The wealthiest nations have been accused of betraying the developing world at climate change talks in Bonn. At COP 26 in Glasgow, poorer countries were promised that they would be financially compensated for the impacts of climate change that they cannot adapt to.
The US and Europe have been accused of sidelining the issue.
According to the BBC:
Poorer countries say that at COP26 they were promised that their key demand on loss and damage would be honoured this year.
They believed that a new finance facility to pay for the impacts of climate change that they can’t adapt to, would be set up.
But in Bonn, they say the issue has been side-lined by the US and Europe.
For many participants, loss and damage has become the key issue in the global climate negotiations.
Developing country participants say climate impacts on their countries are more severe than on the richer nations and they have less financial capacity to cope.
“We are already living with loss and damages for the last 25 years,” said Adriana Vasquez Rodriquez from the Association La Ruta del Clima, a Costa Rican environmental group.
“We have families who have lost their houses, their crops, their lives, and no-one is paying for that, we are running out of resources, and at the same time, we are depending on debt.”
The developing nations argue that the climate change they are experiencing has been caused by historic carbon emissions that originated in richer countries.

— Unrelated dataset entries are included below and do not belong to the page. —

(** X14.  For every language id and every text, each span that the rules
    produce is not empty and lies inside the block: its length is positive
    and its end is at most the length of the text.  In particular an empty
    text gets no span at all and an empty format buffer. *)
Theorem spans_are_not_empty_and_inside :
  (forall (language text : string) (s len : nat) (fmt : QTextCharFormat),
      In (s, len, fmt) (classify language text) ->
      0 < len /\ s + len <= String.length text)
  /\ (forall language : string,
         classify language "" = [] /\ highlight language "" = []).
Proof.
  split; [exact spans_inside_block|].
  intros language.
  assert (Hnone : classify language "" = []).
  { destruct (classify language "") as [|[[s len] fmt] rest] eqn:Hc; [reflexivity|].
    assert (Hin : In (s, len, fmt) (classify language ""))
      by (rewrite Hc; left; reflexivity).
    apply spans_inside_block in Hin. simpl in Hin. lia. }
  split; [exact Hnone|].
  pose proof (length_apply_rules "" (setup_rules language) (repeat None 0)) as Hlen.
  unfold highlight, highlightBlock. simpl String.length.
  destruct (fold_left (fun b r => apply_rule "" r b) (setup_rules language)
                      (repeat None 0)); [reflexivity | discriminate Hlen].
Qed.


(** X16.  The spans that one rule gives to a block never overlap and come
    in text order, for every rule and text: each span starts at or after
    the end of the spans before it. *)
Theorem spans_of_one_rule_do_not_overlap (text : string) (r : rule) :
  StronglySorted (fun a b : span => fst (fst a) + snd (fst a) <= fst (fst b))
                 (rule_spans text r).
Proof. apply rule_spans_disjoint. Qed.

(** ** Line comments and keywords *)

Section Literals.

Variable text : list ascii.

(** A literal matches where its characters stand, and consumes them. *)
Lemma match_lit (s : string) (i : nat) (k : nat -> option nat) :
  match_from text (lit s) i k
  = if starts_at text (Str.chars s) i then k (i + String.length s) else None.
Proof.
  revert i. induction s as [|c s IH]; intros i.
  - cbn. rewrite Nat.add_0_r. reflexivity.
  - change (match_from text (lit (String c s)) i k)
      with (match nth_error text i with
            | Some a => if Ascii.eqb c a then match_from text (lit s) (S i) k else None
            | None => None
            end).
    cbn [Str.chars list_ascii_of_string starts_at String.length].
    fold (Str.chars s).
    destruct (nth_error text i) as [a|]; [|reflexivity].
    destruct (Ascii.eqb c a); [|reflexivity].
    rewrite IH. cbn [andb].
    replace (S i + String.length s) with (i + S (String.length s)) by lia.
    reflexivity.
Qed.



Lemma starts_at_bound (m : list ascii) (i : nat) :
  1 <= length m -> starts_at text m i = true -> i + length m <= length text.
Proof.
  revert i. induction m as [|c m IH]; intros i Hm H; simpl in *; [lia|].
  destruct (nth_error text i) as [a|] eqn:Ha; [|discriminate H].
  apply andb_true_iff in H. destruct H as [_ H].
  assert (i < length text) by (apply nth_error_Some; congruence).
  destruct m as [|c' m']; [simpl; lia|].
  specialize (IH (S i) ltac:(simpl; lia) H). simpl in *. lia.
Qed.



End Literals.

Section LineComments.



Lemma match_lit_chars (text : list ascii) (s : string) (j : nat)
      (k : nat -> option nat) :
  match_from text (lit s) j k
  = if starts_at text (Str.chars s) j then k (j + length (Str.chars s)) else None.
Proof. rewrite match_lit, length_chars. reflexivity. Qed.



End LineComments.



(** ** Scans of patterns whose matches are determined by their start *)

Section ScanExact.

Variable text : list ascii.
Variable r : regex.
Variable endf : nat -> option nat.

Hypothesis match_endf :
  forall i k, match_from text r i k
              = match endf i with Some e => k e | None => None end.
Hypothesis endf_bounds :
  forall s e, endf s = Some e -> s < e <= length text.
Hypothesis endf_inside :
  forall s0 e0 s, endf s0 = Some e0 -> s0 < s < e0 -> endf s = None.

Lemma accept_endf (q : nat) (b : bool) : match_from text r q (accept q b) = endf q.
Proof.
  rewrite match_endf. destruct (endf q) as [e|] eqn:He; [|reflexivity].
  apply endf_bounds in He. unfold accept.
  replace (e =? q) with false by (symmetry; apply Nat.eqb_neq; lia).
  rewrite andb_false_r. reflexivity.
Qed.

(** The scan reports exactly the matches that start at or after its
    start position: none is skipped, since no match starts inside
    another. *)
Lemma finditer_from_exact (fuel pos : nat) (adv : bool) (s e : nat) :
  length text - pos < fuel ->
  (In (s, e) (finditer_from text r fuel pos adv) <-> pos <= s /\ endf s = Some e).
Proof.
  revert pos adv. induction fuel as [|fuel IH]; intros pos adv Hfuel; [lia|].
  cbn [finditer_from]. unfold search.
  destruct (Nat.ltb_spec (length text) pos) as [Hout|Hin].
  - split; [intros []|].
    intros (Hs & He). apply endf_bounds in He. lia.
  - destruct (search_from text r (length text - pos) pos adv)
      as [[s0 e0]|] eqn:Hsearch.
    + destruct (search_from_found _ _ _ _ _ _ _ Hsearch) as (Hs0 & Hm0 & Hbefore).
      rewrite accept_endf in Hm0.
      pose proof (endf_bounds _ _ Hm0) as Hb0.
      cbn [In]. rewrite (IH e0 (e0 =? s0) ltac:(lia)).
      split.
      * intros [H|(Hes & He)].
        -- injection H as <- <-. split; [lia | exact Hm0].
        -- split; [lia | exact He].
      * intros (Hs & He).
        destruct (Nat.lt_trichotomy s s0) as [Hlt|[->|Hgt]].
        -- specialize (Hbefore s ltac:(lia)). rewrite accept_endf in Hbefore.
           congruence.
        -- left. congruence.
        -- right. split; [|exact He].
           destruct (Nat.le_gt_cases e0 s) as [Hle|Hin']; [exact Hle|].
           rewrite (endf_inside s0 e0 s Hm0 ltac:(lia)) in He. discriminate He.
    + split; [intros []|].
      intros (Hs & He). pose proof (endf_bounds _ _ He) as Hb.
      pose proof (search_from_nothing _ _ _ _ _ Hsearch s ltac:(lia)) as Hnone.
      rewrite accept_endf in Hnone. congruence.
Qed.

Lemma finditer_exact (s e : nat) :
  In (s, e) (finditer text r) <-> endf s = Some e.
Proof.
  unfold finditer. rewrite finditer_from_exact.
  - split; [intros [_ H]; exact H | intros H; split; [lia | exact H]].
  - unfold scan_bound. lia.
Qed.

End ScanExact.

(** ** Keyword rules *)

Section StartsAt.

Variable text : list ascii.

Lemma starts_at_nth (m : list ascii) (i : nat) :
  starts_at text m i = true ->
  forall j c, nth_error m j = Some c -> nth_error text (i + j) = Some c.
Proof.
  revert i. induction m as [|a m IH]; intros i H j c Hj.
  - destruct j; discriminate Hj.
  - cbn [starts_at] in H.
    destruct (nth_error text i) as [b|] eqn:Hb; [|discriminate H].
    apply andb_true_iff in H. destruct H as [Hab Hrest].
    apply Ascii.eqb_eq in Hab. subst b.
    destruct j as [|j]; cbn [nth_error] in Hj.
    + injection Hj as <-. rewrite Nat.add_0_r. exact Hb.
    + replace (i + S j) with (S i + j) by lia. exact (IH _ Hrest _ _ Hj).
Qed.

Lemma nth_starts_at (m : list ascii) (i : nat) :
  (forall j c, nth_error m j = Some c -> nth_error text (i + j) = Some c) ->
  starts_at text m i = true.
Proof.
  revert i. induction m as [|a m IH]; intros i H; cbn [starts_at]; [reflexivity|].
  pose proof (H 0 a eq_refl) as H0. rewrite Nat.add_0_r in H0. rewrite H0.
  rewrite Ascii.eqb_refl. cbn [andb].
  apply IH. intros j c Hj.
  replace (S i + j) with (i + S j) by lia. apply H. exact Hj.
Qed.

End StartsAt.

Section Keywords.

Variable text : list ascii.

Lemma keyword_pattern_match (word : string) (i : nat) (k : nat -> option nat) :
  match_from text (keyword_pattern word) i k
  = match keyword_end text (Str.chars word) i with
    | Some e => k e
    | None => None
    end.
Proof.
  unfold keyword_pattern, keyword_end.
  change (match_from text (Cat Boundary ?r) i k)
    with (if at_boundary text i then match_from text r i k else None).
  destruct (at_boundary text i); [|reflexivity].
  change (match_from text (Cat (lit word) Boundary) i k)
    with (match_from text (lit word) i (fun j => match_from text Boundary j k)).
  rewrite match_lit_chars.
  destruct (starts_at text (Str.chars word) i); [|reflexivity].
  cbn [match_from].
  destruct (at_boundary text (i + length (Str.chars word))); reflexivity.
Qed.

Lemma keyword_end_parts (w : list ascii) (s e : nat) :
  keyword_end text w s = Some e ->
  at_boundary text s = true /\ starts_at text w s = true
  /\ at_boundary text e = true /\ e = s + length w.
Proof.
  unfold keyword_end. intros H.
  destruct (at_boundary text s); [|discriminate H].
  destruct (starts_at text w s); [|discriminate H].
  destruct (at_boundary text (s + length w)) eqn:Hb; [|discriminate H].
  injection H as <-. repeat split; assumption.
Qed.

Lemma plain_word_parts (w : list ascii) :
  plain_word w = true ->
  exists c, nth_error w 0 = Some c /\ is_word c = true
            /\ (exists c', nth_error w (length w - 1) = Some c' /\ is_word c' = true)
            /\ overlap_free w = true /\ 1 <= length w.
Proof.
  unfold plain_word. destruct w as [|c w']; [discriminate|].
  intros H. apply andb_true_iff in H. destruct H as [H Hfree].
  apply andb_true_iff in H. destruct H as [Hfirst Hlast].
  exists c. split; [reflexivity|]. split; [exact Hfirst|].
  split; [|split; [exact Hfree | simpl; lia]].
  exists (last (c :: w') c). split; [|exact Hlast].
  assert (Hne : c :: w' <> []) by discriminate.
  rewrite (app_removelast_last c Hne) at 1 2.
  rewrite length_app. cbn [length].
  rewrite nth_error_app2 by lia.
  replace (length (removelast (c :: w')) + 1 - 1 - length (removelast (c :: w')))
    with 0 by lia.
  reflexivity.
Qed.

Lemma word_at_nth (i : nat) (c : ascii) :
  nth_error text i = Some c -> word_at text i = is_word c.
Proof. unfold word_at. intros ->. reflexivity. Qed.

Lemma keyword_end_bounds (w : list ascii) (s e : nat) :
  plain_word w = true -> keyword_end text w s = Some e -> s < e <= length text.
Proof.
  intros Hw He.
  destruct (plain_word_parts w Hw) as (_ & _ & _ & _ & _ & Hlen).
  destruct (keyword_end_parts w s e He) as (_ & Hstart & _ & ->).
  pose proof (starts_at_bound text w s Hlen Hstart). lia.
Qed.

(** No match of a keyword starts inside another match of it. *)
Lemma keyword_end_inside (w : list ascii) (s0 e0 s : nat) :
  plain_word w = true ->
  keyword_end text w s0 = Some e0 -> s0 < s < e0 -> keyword_end text w s = None.
Proof.
  intros Hw H0 Hs.
  destruct (plain_word_parts w Hw) as (_ & _ & _ & _ & Hfree & Hlen).
  destruct (keyword_end_parts w s0 e0 H0) as (_ & Hstart0 & _ & ->).
  destruct (keyword_end text w s) as [e|] eqn:He; [exfalso|reflexivity].
  destruct (keyword_end_parts w s e He) as (Hb & Hstart & _ & _).
  assert (Hd : exists d, s = s0 + S d /\ S d < length w)
    by (exists (s - s0 - 1); lia).
  destruct Hd as (d & -> & Hd).
  unfold overlap_free in Hfree. rewrite forallb_forall in Hfree.
  specialize (Hfree (S d) ltac:(apply in_seq; lia)).
  apply negb_true_iff, andb_false_iff in Hfree.
  assert (Hsame : forall j, j < length w -> nth_error text (s0 + j) = nth_error w j).
  { intros j Hj. destruct (nth_error w j) as [c|] eqn:Hc.
    - exact (starts_at_nth text w s0 Hstart0 j c Hc).
    - apply nth_error_None in Hc. lia. }
  destruct Hfree as [Hnb|Hns].
  - replace (s0 + S d) with (S (s0 + d)) in Hb by lia.
    unfold at_boundary, word_at in Hb, Hnb.
    replace (S (s0 + d)) with (s0 + S d) in Hb by lia.
    rewrite (Hsame (S d) Hd), (Hsame d ltac:(lia)) in Hb. congruence.
  - rewrite (nth_starts_at w) in Hns; [discriminate Hns|].
    intros j c Hj. rewrite nth_error_firstn in Hj.
    destruct (Nat.ltb_spec j (length w - S d)) as [Hlt|]; [|discriminate Hj].
    rewrite <- (Hsame (S d + j) ltac:(lia)).
    replace (s0 + (S d + j)) with (s0 + S d + j) by lia.
    exact (starts_at_nth text w (s0 + S d) Hstart j c Hj).
Qed.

They say that Europe and the US have a responsibility now to pay for these losses and damages.
The US and Europe don’t agree. They fear that if they pay for historic emissions it could put their countries on the hook for billions of dollars for decades or even centuries to come.

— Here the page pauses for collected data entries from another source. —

(** ** Log store along a run *)

Lemma step_logs (w w' : World) (e : Event) :
  step w e = Some w' ->
  logs (app w') =
    match e with
    | Tick d => slice_last 49 (logs (app w)) ++ [newLog d]
    | PatchThreat id now => logs (app w) ++ [patchLog id now]
    | _ => logs (app w)
    end.
Proof.
  intros Hs. step_cases e Hs; try reflexivity.
  destruct (scanTry o ids (app w)) as [s' |] eqn:E; [| reflexivity].
  destruct o; simpl in E; try discriminate. injection E as <-. reflexivity.
Qed.

Lemma run_logs_bound (es : list Event) (w w' : World) (n : nat) :
  length (logs (app w)) <= 50 + n ->
  run w es = Some w' ->
  length (logs (app w')) <= 50 + auditsSinceTick n es.
Proof.
  revert w n. induction es as [| e es IH]; intros w n Hn; simpl.
  - intros [= <-]. exact Hn.
  - destruct (step w e) as [w1 |] eqn:E; [| discriminate].
    apply IH. rewrite (step_logs w w1 e E).
    destruct e; try exact Hn.
    + rewrite length_app, slice_last_length. cbn [length]. lia.
    + rewrite length_app. cbn [length]. lia.
Qed.

(** X6: the log store of a dashboard reached from the initial one holds
    at most 50 entries plus one per patch since the last telemetry tick;
    right after a tick it holds at most 50, however many patches came
    before. *)
Theorem log_store_overflow_bounded :
  (forall (es : list Event) (w : World),
      run initialWorld es = Some w ->
      length (logs (app w)) <= 50 + auditsSinceTick 0 es)
  /\ (forall (es : list Event) (d : TickInput) (w : World),
      run initialWorld (es ++ [Tick d]) = Some w ->
      length (logs (app w)) <= 50).
Proof.
  split.
  - intros es w H. apply (run_logs_bound es initialWorld w 0); [simpl; lia | exact H].
  - intros es d w H.
    apply (run_logs_bound (es ++ [Tick d]) initialWorld w 0) in H; [| simpl; lia].
    unfold auditsSinceTick in H. rewrite fold_left_app in H. simpl in H. lia.
Qed.

Lemma log_store_overflow_bounded_witness :
  length (logs (telemetryTick sampleTick (patchThreat "t1" "12:00:05" initialState))) <= 50.
Proof.
  apply (proj2 log_store_overflow_bounded [PatchThreat "t1" "12:00:05"] sampleTick
           (mkWorld (telemetryTick sampleTick (patchThreat "t1" "12:00:05" initialState))
                    0 [])).
  reflexivity.
Defined.

(** X7: the log store is append-only with eviction from the front: after
    any run it is a suffix of the earlier store followed by the entries
    that the run's ticks and patches produced, in the order they were
    produced; no entry is changed, reordered or dropped from the middle. *)
Theorem log_store_append_only (es : list Event) (w w' : World) :
  run w es = Some w' ->
  exists k : nat, logs (app w') = drop k (logs (app w) ++ entriesOf es).
Proof.
  revert w. induction es as [| e es IH]; intros w; simpl.
  - intros [= <-]. exists 0. rewrite app_nil_r. reflexivity.
  - destruct (step w e) as [w1 |] eqn:E; [| discriminate].
    intros H. apply IH in H as (k & Hl).
    rewrite Hl, (step_logs w w1 e E).
    destruct e; try (exists k; reflexivity).
    + exists (length (logs (app w)) - 49 + k).
      rewrite <- drop_drop. f_equal. unfold slice_last.
      rewrite app_assoc, (drop_app_le (logs (app w) ++ [newLog d])),
        (drop_app_le (logs (app w))) by (rewrite ?length_app; lia).
      reflexivity.
    + exists k. rewrite <- app_assoc. reflexivity.
Qed.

The issue came to a head at COP26 in Glasgow where what’s been termed a “delicate compromise” was reached.
The island states and developing countries would agree to the Glasgow climate pact with a big focus on cutting carbon, if the richer nations would finally set up a process that would fund loss and damage.

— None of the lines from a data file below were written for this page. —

(** A chunk with more than one distinct cell id holds an id that is not the
    id of its last row. *)
Lemma other_cell_in_chunk (L : Z) (l : list Z) :
  l ≠ [] → length (remove_dups l) ≠ 1%nat → ∃ d, d ∈ l ∧ d ≠ L.
Proof.
  intros Hne Hlen.
  destruct (decide (Forall (λ d, d = L) l)) as [Hall|Hnot].
  { rewrite (remove_dups_constant L) in Hlen by done. done. }
  apply not_Forall_Exists in Hnot; [|apply _].
  apply Exists_exists in Hnot as (d & Hd & Hneq). exists d. by split.
Qed.

Section contiguity.

Context (P front Rest : list contact) (last_row : contact).
Hypothesis Hcontig :
  contiguous (cell_id <$> (P ++ (front ++ [last_row]) ++ Rest)).

(** The id of the last row of a chunk with several ids is new. *)
Lemma last_cell_is_new (d : Z) :
  d ∈ cell_id <$> front ++ [last_row] → d ≠ cell_id last_row →
  cell_id last_row ∉ cell_id <$> P.
Proof.
  intros Hd Hne HL.
  assert (d ∈ cell_id <$> front) as Hfront.
  { rewrite fmap_app, elem_of_app in Hd. destruct Hd as [?|Hd]; [done|].
    simpl in Hd. apply list_elem_of_singleton in Hd. done. }
  apply list_elem_of_split in Hfront as (f1 & f2 & Hsplit).
  apply Hne. symmetry.
  apply (Hcontig ((cell_id <$> P) ++ f1) d
           (f2 ++ cell_id last_row :: (cell_id <$> Rest))).
  - rewrite !fmap_app, Hsplit. simpl. by rewrite <- !app_assoc.
  - apply elem_of_app. by left.
  - apply elem_of_app. right. left.
Qed.

(** A cell seen up to the last row of the chunk, other than the cell of
    that row, has no row after the chunk. *)
Lemma flushed_cell_is_complete (c : Z) :
  c ≠ cell_id last_row →
  c ∈ cell_id <$> P ++ front → c ∉ cell_id <$> Rest.
Proof.
  intros Hne Hbefore Hafter. apply Hne.
  apply (Hcontig (cell_id <$> P ++ front) (cell_id last_row) (cell_id <$> Rest));
    [|done..].
  rewrite !fmap_app. simpl. by rewrite <- !app_assoc.
Qed.

End contiguity.

Lemma buffer_rows (cs : list Z) (B P : list contact) (c : Z) :
  (∀ c, c ∈ cell_id <$> P → c ∈ cs ∨ c ∈ cell_id <$> B) →
  (∀ c, c ∈ cell_id <$> B → cell_rows c B = cell_rows c P) →
  c ∉ cs → cell_rows c B = cell_rows c P.
Proof.
  intros Hcover HB Hc.
  destruct (decide (c ∈ cell_id <$> B)) as [Hin|Hout]; [by apply HB|].
  rewrite (cell_rows_absent c B) by done.
  symmetry. apply cell_rows_absent. intros [?|?]%Hcover; done.
Qed.

Lemma join_snoc {A} (ls : list (list A)) (l : list A) :
  mjoin (ls ++ [l]) = mjoin ls ++ l.
Proof. rewrite join_app. simpl. by rewrite app_nil_r. Qed.

Section chunked_reader.

Context (cfg : config) (chrom_start_end : list (Z * Z)) (blacklist : string).
Context (cols : list string) (R : list contact).
Hypothesis Hindex : "index" ∉ cols.
Hypothesis Hlevel : "level_0" ∉ cols.
Hypothesis Hcontig : contiguous (cell_id <$> R).

(** A chunk with a single cell id is appended to the pending frames. *)
Lemma on_chunk_single (P : list contact) (chunk : frame) (rest : list frame)
    (st : list frame * (list future * Z)) :
  columns chunk = cols → rows chunk ≠ [] →
  chunk_inv cfg chrom_start_end blacklist cols R P (chunk :: rest) st →
  chunk_inv cfg chrom_start_end blacklist cols R (P ++ rows chunk) rest
            (st.1 ++ [chunk], st.2).
Proof.
  intros Hcols Hne
    (cs & Hp & Hn & Hnd & Hcol & Hnonempty & HcsB & Hcsrest & HcsP & Hcover & HB).
  set (B := mjoin (rows <$> st.1)) in *.
  assert (Hrest : ∀ c, c ∈ cs →
    (c ∉ cell_id <$> rows chunk) ∧ (c ∉ cell_id <$> mjoin (rows <$> rest))).
  { intros c Hc. specialize (Hcsrest c Hc). simpl in Hcsrest.
    rewrite fmap_app, elem_of_app in Hcsrest. tauto. }
  exists cs. cbn [fst snd]. rewrite fmap_app.
  change (rows <$> [chunk]) with [rows chunk]. rewrite join_snoc. fold B.
  split; [done|]. split; [done|]. split; [done|].
  split; [apply Forall_app; split; [done|by constructor]|].
  split; [intros _; by destruct (st.1)|].
  split.
  { intros c Hc. rewrite fmap_app, elem_of_app. intros [?|?].
    - by apply (HcsB c).
    - by destruct (Hrest c Hc). }
  split; [intros c Hc; by destruct (Hrest c Hc)|].
  split; [intros c Hc; rewrite fmap_app, elem_of_app; left; by apply HcsP|].
  split.
  { intros c. rewrite !fmap_app, !elem_of_app. intros [[?|?]%Hcover|?]; tauto. }
  intros c Hc. rewrite !cell_rows_app. f_equal.
  destruct (decide (c ∈ cs)) as [Hcs|Hcs]; [|by apply (buffer_rows cs)].
  exfalso. rewrite fmap_app, elem_of_app in Hc. destruct Hc as [?|?].
  - by apply (HcsB c).
  - by destruct (Hrest c Hcs).
Qed.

“The compromise was based on an understanding that countries would be willing to start talking and taking decisions on dealing with how to get that finance flowing for loss and damage,” said Alex Scott from E3G, an environmental think tank.
“And we haven’t seen that come to fruition here. Instead, we’ve seen a workshop set up to talk about how we can fix some of the problems.”
There isn’t a shred of scientific evidence to support the claim that Co2 emissions in so-called richer countries, is having an impact on weather systems in the third world or anywhere else.
Co2 follows temperature. Temperature doesn’t follow Co2. That is an irrefutable scientific fact. The sun drives temperature shifts on this planet. Yet, the sun is mysteriously absent in every one of the pseudo-scientific climate change models underpinning this massive lie.